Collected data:
>>>>>

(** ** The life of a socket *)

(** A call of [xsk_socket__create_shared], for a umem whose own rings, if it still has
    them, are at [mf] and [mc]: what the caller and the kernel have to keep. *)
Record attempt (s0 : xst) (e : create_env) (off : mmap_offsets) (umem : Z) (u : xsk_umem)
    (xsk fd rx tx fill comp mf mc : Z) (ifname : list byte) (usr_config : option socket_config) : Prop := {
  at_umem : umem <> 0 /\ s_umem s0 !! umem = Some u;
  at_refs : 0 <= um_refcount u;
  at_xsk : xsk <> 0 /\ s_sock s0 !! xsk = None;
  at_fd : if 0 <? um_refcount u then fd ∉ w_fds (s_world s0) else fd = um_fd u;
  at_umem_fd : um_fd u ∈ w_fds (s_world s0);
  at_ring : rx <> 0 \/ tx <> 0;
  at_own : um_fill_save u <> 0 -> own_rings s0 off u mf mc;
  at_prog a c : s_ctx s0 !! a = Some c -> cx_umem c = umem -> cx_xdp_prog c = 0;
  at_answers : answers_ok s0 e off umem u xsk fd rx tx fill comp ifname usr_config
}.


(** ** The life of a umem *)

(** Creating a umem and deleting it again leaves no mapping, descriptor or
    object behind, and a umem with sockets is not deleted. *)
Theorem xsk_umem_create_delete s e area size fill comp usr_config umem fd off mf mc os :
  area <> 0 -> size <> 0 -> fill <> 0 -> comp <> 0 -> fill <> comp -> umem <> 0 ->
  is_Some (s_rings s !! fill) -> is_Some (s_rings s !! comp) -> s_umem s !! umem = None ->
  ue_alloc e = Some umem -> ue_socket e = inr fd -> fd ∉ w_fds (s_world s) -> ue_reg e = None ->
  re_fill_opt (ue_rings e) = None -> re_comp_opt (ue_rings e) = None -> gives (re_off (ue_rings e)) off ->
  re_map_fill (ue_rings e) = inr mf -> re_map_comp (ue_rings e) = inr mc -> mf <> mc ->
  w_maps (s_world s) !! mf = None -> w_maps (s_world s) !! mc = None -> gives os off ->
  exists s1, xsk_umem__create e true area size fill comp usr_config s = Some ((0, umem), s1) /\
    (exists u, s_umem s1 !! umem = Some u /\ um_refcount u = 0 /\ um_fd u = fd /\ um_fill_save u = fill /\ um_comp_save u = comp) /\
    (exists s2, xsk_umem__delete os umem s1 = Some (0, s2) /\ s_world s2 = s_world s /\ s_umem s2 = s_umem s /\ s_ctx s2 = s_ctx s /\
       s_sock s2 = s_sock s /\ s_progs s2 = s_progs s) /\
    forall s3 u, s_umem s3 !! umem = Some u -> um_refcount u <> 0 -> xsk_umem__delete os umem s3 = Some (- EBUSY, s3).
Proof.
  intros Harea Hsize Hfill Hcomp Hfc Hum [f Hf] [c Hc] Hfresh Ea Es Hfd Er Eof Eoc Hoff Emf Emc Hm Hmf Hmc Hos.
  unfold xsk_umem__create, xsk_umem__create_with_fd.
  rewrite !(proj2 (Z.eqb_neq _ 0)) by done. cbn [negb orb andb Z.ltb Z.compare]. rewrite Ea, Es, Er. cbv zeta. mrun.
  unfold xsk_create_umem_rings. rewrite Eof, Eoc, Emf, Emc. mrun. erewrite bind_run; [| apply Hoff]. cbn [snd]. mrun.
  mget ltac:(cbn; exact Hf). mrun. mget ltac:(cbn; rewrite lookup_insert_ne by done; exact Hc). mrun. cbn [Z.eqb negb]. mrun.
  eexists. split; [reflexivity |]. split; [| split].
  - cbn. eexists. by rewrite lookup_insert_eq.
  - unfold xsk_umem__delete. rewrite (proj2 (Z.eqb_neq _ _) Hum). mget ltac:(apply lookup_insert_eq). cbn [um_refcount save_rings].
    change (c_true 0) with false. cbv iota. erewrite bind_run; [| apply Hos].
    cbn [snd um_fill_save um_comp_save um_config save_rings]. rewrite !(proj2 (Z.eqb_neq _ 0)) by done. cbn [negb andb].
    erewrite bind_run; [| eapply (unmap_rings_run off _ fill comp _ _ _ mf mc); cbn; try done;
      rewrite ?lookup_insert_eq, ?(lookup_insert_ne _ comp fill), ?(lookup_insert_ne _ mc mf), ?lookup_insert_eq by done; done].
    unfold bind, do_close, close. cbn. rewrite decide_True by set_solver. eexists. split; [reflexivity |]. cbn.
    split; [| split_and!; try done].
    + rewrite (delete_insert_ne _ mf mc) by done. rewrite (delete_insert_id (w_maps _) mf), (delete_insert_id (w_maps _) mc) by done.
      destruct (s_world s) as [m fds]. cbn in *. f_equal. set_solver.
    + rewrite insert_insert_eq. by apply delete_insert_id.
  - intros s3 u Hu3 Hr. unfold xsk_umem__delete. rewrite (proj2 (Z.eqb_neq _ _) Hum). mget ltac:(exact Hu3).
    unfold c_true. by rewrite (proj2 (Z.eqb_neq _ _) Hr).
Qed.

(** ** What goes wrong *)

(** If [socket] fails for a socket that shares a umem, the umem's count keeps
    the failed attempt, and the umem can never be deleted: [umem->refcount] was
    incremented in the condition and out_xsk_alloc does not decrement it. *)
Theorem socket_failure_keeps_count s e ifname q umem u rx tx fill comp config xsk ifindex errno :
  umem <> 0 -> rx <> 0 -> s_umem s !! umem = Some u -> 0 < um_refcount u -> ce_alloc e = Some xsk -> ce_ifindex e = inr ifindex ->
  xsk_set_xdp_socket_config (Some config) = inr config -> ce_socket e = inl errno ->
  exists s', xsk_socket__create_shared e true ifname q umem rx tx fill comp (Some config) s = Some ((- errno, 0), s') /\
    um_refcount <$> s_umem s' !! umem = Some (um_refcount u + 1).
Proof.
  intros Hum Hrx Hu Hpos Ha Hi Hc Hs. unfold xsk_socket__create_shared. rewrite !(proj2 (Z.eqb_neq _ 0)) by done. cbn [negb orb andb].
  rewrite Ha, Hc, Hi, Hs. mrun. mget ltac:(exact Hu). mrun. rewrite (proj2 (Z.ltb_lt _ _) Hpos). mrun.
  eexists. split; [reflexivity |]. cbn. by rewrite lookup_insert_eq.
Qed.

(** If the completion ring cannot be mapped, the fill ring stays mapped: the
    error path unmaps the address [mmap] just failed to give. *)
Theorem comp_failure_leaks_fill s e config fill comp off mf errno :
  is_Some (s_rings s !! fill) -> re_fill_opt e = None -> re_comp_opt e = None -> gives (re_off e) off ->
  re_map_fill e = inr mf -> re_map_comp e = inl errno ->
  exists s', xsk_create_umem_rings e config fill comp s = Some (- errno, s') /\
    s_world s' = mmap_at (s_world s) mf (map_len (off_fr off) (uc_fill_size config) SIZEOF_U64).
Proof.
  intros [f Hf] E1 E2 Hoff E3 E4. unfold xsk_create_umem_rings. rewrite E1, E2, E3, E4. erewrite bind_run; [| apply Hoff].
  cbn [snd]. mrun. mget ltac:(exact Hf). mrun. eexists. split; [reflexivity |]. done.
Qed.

<<<<<

- **Required work**:
From the data above, reproduce word for word the lines running from the line with "at_umem_fd : um_fd u ∈ w_fds (s_world s0);" to the line with "w_maps (s_world s) !! mf", ends included.

- **Result of this task**:
  at_umem_fd : um_fd u ∈ w_fds (s_world s0);
  at_ring : rx <> 0 \/ tx <> 0;
  at_own : um_fill_save u <> 0 -> own_rings s0 off u mf mc;
  at_prog a c : s_ctx s0 !! a = Some c -> cx_umem c = umem -> cx_xdp_prog c = 0;
  at_answers : answers_ok s0 e off umem u xsk fd rx tx fill comp ifname usr_config
}.


(** ** The life of a umem *)

(** Creating a umem and deleting it again leaves no mapping, descriptor or
    object behind, and a umem with sockets is not deleted. *)
Theorem xsk_umem_create_delete s e area size fill comp usr_config umem fd off mf mc os :
  area <> 0 -> size <> 0 -> fill <> 0 -> comp <> 0 -> fill <> comp -> umem <> 0 ->
  is_Some (s_rings s !! fill) -> is_Some (s_rings s !! comp) -> s_umem s !! umem = None ->
  ue_alloc e = Some umem -> ue_socket e = inr fd -> fd ∉ w_fds (s_world s) -> ue_reg e = None ->
  re_fill_opt (ue_rings e) = None -> re_comp_opt (ue_rings e) = None -> gives (re_off (ue_rings e)) off ->
  re_map_fill (ue_rings e) = inr mf -> re_map_comp (ue_rings e) = inr mc -> mf <> mc ->
  w_maps (s_world s) !! mf = None -> w_maps (s_world s) !! mc = None -> gives os off ->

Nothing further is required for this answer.